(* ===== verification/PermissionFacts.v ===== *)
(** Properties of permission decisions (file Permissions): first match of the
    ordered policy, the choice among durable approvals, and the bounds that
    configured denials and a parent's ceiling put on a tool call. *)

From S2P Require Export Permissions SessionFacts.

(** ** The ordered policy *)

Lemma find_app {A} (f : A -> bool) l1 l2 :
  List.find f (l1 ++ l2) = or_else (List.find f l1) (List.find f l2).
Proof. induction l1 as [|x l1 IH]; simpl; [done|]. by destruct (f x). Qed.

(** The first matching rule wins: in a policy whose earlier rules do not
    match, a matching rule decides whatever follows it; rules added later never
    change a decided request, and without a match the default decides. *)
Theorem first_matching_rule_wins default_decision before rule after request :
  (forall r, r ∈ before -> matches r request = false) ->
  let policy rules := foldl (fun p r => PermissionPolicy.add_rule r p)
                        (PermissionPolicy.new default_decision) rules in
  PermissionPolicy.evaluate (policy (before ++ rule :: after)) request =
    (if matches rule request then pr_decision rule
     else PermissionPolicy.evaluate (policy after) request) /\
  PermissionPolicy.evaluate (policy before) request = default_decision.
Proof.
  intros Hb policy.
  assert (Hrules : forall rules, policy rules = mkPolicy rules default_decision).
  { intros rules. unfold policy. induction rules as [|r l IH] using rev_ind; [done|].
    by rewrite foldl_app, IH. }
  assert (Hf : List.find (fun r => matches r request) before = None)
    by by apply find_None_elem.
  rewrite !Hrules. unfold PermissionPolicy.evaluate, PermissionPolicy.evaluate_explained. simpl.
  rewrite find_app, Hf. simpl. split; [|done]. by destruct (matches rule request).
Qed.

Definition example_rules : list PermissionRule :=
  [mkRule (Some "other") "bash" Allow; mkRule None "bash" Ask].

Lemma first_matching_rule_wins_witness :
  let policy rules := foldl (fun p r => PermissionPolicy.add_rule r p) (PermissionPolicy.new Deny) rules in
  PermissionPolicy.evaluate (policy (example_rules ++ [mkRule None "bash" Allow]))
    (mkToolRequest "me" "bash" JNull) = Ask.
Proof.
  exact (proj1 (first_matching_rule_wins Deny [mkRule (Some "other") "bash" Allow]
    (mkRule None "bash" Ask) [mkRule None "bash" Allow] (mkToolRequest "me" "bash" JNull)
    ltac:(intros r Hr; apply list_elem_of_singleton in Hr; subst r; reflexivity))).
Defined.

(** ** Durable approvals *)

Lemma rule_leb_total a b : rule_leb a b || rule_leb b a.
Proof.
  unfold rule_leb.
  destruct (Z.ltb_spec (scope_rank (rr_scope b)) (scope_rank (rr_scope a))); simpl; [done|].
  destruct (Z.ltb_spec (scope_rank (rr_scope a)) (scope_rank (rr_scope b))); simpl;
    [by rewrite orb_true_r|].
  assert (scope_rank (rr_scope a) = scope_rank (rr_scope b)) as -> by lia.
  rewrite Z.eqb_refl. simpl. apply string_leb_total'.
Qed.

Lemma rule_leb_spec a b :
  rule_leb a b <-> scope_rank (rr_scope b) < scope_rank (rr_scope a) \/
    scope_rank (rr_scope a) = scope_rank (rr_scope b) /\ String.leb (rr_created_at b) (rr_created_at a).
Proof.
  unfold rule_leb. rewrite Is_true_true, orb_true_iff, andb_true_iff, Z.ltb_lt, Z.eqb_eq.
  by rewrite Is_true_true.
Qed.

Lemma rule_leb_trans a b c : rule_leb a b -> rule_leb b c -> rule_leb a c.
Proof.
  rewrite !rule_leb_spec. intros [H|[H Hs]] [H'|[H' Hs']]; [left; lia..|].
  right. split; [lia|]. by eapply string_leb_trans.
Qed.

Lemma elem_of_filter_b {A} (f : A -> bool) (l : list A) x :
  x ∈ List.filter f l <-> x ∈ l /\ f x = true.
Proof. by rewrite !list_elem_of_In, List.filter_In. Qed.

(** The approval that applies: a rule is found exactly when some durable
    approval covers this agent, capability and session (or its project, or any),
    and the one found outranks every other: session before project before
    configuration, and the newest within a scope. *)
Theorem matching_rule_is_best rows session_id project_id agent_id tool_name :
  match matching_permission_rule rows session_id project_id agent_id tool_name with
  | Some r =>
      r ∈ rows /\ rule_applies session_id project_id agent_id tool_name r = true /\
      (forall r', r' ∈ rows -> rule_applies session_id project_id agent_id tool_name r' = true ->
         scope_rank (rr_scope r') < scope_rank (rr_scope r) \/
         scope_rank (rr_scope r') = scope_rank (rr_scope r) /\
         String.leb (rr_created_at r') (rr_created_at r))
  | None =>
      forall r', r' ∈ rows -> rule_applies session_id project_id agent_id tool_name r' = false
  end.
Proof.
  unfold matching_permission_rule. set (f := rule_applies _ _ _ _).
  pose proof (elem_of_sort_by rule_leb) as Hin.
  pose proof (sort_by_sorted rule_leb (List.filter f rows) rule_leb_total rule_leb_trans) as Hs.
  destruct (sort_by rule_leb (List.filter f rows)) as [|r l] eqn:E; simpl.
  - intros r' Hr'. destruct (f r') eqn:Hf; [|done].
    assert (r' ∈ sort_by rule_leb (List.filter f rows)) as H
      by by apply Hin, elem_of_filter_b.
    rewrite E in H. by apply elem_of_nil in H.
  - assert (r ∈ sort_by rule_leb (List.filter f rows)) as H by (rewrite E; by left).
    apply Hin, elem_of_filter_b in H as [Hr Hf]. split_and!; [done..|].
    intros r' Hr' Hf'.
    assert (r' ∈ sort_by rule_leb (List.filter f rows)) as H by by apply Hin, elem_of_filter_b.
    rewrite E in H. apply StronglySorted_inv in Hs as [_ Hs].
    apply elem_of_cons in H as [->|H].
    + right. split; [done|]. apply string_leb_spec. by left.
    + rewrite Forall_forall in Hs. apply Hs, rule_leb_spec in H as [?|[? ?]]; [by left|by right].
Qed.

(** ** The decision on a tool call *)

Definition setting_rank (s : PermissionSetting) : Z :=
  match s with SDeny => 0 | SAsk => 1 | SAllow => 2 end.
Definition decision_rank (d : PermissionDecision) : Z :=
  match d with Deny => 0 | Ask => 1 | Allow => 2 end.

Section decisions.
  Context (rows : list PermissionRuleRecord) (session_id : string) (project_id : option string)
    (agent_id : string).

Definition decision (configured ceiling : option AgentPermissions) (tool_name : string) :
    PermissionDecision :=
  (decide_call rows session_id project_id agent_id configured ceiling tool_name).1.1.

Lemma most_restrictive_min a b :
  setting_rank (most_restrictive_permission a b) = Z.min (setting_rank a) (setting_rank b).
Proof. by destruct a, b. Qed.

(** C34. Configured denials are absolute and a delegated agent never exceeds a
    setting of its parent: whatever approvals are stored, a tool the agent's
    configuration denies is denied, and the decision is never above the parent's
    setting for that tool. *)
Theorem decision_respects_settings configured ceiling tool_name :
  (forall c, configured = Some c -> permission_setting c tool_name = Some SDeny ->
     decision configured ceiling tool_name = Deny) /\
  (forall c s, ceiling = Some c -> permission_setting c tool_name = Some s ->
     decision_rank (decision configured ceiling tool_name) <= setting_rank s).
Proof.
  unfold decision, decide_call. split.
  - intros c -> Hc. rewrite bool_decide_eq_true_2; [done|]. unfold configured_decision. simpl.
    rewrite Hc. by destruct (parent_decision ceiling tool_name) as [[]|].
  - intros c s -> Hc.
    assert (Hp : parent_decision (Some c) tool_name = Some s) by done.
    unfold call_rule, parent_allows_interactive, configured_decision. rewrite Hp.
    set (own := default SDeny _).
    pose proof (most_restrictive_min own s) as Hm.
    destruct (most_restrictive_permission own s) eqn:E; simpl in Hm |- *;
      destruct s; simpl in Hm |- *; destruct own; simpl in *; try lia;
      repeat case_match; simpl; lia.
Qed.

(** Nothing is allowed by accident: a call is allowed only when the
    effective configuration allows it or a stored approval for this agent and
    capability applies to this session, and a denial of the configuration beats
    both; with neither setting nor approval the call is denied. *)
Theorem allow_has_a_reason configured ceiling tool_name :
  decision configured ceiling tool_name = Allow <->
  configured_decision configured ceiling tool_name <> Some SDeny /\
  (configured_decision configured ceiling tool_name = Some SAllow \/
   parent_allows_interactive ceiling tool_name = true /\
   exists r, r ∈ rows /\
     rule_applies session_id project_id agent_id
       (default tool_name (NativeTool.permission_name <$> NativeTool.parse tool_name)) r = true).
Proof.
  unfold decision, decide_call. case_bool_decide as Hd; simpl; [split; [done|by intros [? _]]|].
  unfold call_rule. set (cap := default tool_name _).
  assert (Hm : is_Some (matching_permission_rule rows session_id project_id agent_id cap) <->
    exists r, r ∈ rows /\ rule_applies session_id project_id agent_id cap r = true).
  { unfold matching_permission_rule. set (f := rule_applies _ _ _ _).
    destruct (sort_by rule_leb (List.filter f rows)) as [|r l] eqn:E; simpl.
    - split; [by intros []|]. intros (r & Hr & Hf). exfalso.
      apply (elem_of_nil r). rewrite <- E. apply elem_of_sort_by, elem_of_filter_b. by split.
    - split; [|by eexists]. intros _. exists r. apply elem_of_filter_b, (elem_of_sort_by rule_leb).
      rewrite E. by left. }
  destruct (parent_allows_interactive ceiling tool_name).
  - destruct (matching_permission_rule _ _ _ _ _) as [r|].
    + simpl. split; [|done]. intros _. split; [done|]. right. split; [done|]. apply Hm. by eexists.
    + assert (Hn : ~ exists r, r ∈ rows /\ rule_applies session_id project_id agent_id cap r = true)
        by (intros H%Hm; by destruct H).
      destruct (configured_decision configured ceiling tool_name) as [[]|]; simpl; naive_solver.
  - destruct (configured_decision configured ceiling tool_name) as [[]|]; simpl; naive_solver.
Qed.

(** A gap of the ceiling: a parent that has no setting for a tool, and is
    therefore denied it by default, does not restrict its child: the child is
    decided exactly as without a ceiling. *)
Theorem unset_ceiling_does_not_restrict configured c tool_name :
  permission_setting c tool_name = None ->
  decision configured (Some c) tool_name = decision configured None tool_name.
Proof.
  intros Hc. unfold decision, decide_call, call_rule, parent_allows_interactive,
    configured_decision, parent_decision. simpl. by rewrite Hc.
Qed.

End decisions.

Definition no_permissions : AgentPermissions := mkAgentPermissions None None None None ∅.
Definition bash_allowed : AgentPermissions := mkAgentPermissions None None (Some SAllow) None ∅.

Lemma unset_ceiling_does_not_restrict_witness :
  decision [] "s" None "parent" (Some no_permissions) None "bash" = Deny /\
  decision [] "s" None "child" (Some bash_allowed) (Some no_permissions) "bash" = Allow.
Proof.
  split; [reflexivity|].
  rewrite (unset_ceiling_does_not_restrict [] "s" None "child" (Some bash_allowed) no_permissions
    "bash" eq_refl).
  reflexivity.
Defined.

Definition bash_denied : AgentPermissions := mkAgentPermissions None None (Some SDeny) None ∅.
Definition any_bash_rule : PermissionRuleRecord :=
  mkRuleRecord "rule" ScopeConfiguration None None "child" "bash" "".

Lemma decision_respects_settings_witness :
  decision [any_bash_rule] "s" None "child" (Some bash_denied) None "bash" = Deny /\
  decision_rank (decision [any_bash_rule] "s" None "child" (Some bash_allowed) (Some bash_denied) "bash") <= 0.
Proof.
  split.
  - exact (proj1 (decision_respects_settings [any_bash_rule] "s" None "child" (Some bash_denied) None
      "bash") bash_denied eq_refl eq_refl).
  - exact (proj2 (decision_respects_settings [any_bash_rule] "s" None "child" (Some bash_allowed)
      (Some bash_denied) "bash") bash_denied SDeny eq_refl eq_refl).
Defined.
◆ ◆ ◆ ◆ ◆
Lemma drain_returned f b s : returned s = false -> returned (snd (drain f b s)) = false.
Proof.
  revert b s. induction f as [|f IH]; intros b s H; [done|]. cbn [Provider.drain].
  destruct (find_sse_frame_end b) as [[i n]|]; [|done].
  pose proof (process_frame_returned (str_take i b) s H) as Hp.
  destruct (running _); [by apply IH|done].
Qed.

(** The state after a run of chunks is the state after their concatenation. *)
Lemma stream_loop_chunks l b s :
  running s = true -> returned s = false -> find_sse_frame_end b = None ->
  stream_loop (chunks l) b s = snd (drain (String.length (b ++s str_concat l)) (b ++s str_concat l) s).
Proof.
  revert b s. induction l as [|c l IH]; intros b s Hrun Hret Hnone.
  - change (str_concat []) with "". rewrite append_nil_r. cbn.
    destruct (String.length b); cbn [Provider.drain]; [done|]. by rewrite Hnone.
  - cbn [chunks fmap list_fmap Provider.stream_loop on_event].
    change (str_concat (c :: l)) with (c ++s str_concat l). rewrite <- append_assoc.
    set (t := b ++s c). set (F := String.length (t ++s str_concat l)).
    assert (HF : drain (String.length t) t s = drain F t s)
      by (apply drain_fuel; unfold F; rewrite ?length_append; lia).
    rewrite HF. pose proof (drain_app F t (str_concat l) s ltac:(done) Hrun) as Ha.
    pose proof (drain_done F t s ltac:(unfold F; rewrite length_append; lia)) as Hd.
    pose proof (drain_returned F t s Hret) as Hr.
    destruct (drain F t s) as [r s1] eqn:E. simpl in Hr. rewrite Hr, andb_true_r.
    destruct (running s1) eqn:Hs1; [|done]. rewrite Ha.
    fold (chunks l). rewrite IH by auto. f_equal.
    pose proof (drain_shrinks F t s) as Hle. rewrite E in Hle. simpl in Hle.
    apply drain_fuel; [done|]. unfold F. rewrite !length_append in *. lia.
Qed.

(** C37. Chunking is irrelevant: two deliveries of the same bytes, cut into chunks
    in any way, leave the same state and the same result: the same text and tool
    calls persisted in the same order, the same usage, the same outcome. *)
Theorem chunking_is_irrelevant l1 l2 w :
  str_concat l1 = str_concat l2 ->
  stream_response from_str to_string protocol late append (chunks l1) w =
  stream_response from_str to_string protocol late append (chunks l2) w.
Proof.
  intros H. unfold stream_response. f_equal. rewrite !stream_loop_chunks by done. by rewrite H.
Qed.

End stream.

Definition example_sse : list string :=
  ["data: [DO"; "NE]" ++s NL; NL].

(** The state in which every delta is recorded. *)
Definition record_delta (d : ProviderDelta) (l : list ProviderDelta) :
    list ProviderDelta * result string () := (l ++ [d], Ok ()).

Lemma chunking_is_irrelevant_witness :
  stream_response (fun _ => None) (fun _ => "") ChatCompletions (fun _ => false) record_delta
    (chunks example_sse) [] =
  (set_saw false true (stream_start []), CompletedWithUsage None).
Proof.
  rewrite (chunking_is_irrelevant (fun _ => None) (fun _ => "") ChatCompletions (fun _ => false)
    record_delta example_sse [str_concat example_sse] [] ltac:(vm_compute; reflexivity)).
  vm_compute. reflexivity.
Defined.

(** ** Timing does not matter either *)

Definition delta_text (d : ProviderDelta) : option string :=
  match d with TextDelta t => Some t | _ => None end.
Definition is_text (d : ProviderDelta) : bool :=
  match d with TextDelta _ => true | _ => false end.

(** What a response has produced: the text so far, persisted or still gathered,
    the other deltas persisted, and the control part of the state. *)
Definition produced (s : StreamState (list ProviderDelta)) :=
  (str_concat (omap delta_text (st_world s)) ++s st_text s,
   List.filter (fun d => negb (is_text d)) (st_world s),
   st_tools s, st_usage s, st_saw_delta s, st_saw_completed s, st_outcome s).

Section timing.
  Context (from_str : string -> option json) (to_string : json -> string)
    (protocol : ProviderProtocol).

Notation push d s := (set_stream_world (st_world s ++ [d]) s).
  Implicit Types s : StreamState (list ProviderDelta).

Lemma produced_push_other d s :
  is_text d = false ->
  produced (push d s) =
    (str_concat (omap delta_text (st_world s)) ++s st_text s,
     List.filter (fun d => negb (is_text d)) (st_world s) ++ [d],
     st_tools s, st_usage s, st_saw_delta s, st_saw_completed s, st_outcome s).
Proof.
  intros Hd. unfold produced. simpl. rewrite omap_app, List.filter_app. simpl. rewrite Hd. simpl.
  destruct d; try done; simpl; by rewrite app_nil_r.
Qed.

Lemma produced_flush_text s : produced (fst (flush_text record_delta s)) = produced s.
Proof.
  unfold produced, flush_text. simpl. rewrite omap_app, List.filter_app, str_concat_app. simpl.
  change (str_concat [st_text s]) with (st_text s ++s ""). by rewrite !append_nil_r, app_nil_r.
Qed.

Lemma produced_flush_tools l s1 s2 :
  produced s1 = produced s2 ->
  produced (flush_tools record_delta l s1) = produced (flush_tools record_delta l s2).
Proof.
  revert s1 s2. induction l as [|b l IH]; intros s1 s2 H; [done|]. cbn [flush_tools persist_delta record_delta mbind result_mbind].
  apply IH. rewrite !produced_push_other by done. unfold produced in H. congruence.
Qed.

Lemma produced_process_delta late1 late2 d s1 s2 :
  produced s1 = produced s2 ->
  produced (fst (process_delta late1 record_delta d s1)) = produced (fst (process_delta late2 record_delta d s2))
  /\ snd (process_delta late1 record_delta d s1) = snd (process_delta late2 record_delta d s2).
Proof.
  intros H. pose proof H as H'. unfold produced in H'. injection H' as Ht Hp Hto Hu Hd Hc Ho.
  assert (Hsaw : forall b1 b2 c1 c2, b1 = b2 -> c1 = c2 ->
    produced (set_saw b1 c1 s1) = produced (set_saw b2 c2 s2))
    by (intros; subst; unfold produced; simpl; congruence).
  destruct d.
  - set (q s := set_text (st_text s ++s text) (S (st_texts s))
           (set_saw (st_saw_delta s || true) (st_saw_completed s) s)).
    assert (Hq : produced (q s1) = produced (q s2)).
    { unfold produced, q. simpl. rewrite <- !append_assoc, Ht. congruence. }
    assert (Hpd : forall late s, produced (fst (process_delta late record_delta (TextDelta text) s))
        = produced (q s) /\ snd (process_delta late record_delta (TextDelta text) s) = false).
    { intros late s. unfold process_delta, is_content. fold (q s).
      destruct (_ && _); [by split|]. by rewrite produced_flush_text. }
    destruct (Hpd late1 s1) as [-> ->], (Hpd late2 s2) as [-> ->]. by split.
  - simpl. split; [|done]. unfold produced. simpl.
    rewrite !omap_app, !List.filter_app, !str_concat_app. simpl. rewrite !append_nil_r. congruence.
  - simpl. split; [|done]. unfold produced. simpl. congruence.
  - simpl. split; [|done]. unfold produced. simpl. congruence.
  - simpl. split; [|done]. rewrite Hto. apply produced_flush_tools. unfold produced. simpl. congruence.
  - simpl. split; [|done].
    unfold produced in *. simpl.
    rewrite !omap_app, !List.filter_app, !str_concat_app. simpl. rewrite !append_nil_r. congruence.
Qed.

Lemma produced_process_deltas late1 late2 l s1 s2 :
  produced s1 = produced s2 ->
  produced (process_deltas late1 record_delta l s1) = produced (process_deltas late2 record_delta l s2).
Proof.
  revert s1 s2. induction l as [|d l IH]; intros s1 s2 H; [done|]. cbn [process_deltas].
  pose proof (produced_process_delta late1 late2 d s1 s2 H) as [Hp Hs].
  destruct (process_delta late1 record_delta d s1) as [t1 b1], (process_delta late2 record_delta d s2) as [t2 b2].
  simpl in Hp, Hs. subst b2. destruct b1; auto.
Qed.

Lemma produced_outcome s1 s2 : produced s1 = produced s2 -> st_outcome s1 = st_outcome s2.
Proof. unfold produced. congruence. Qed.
◆ ◆ ◆ ◆ ◆
**Task requirements:** Select every line in the records above that contains the word "after".

**Expected answer:**
Theorem first_matching_rule_wins default_decision before rule after request :
  PermissionPolicy.evaluate (policy (before ++ rule :: after)) request =
     else PermissionPolicy.evaluate (policy after) request) /\
(** The state after a run of chunks is the state after their concatenation. *)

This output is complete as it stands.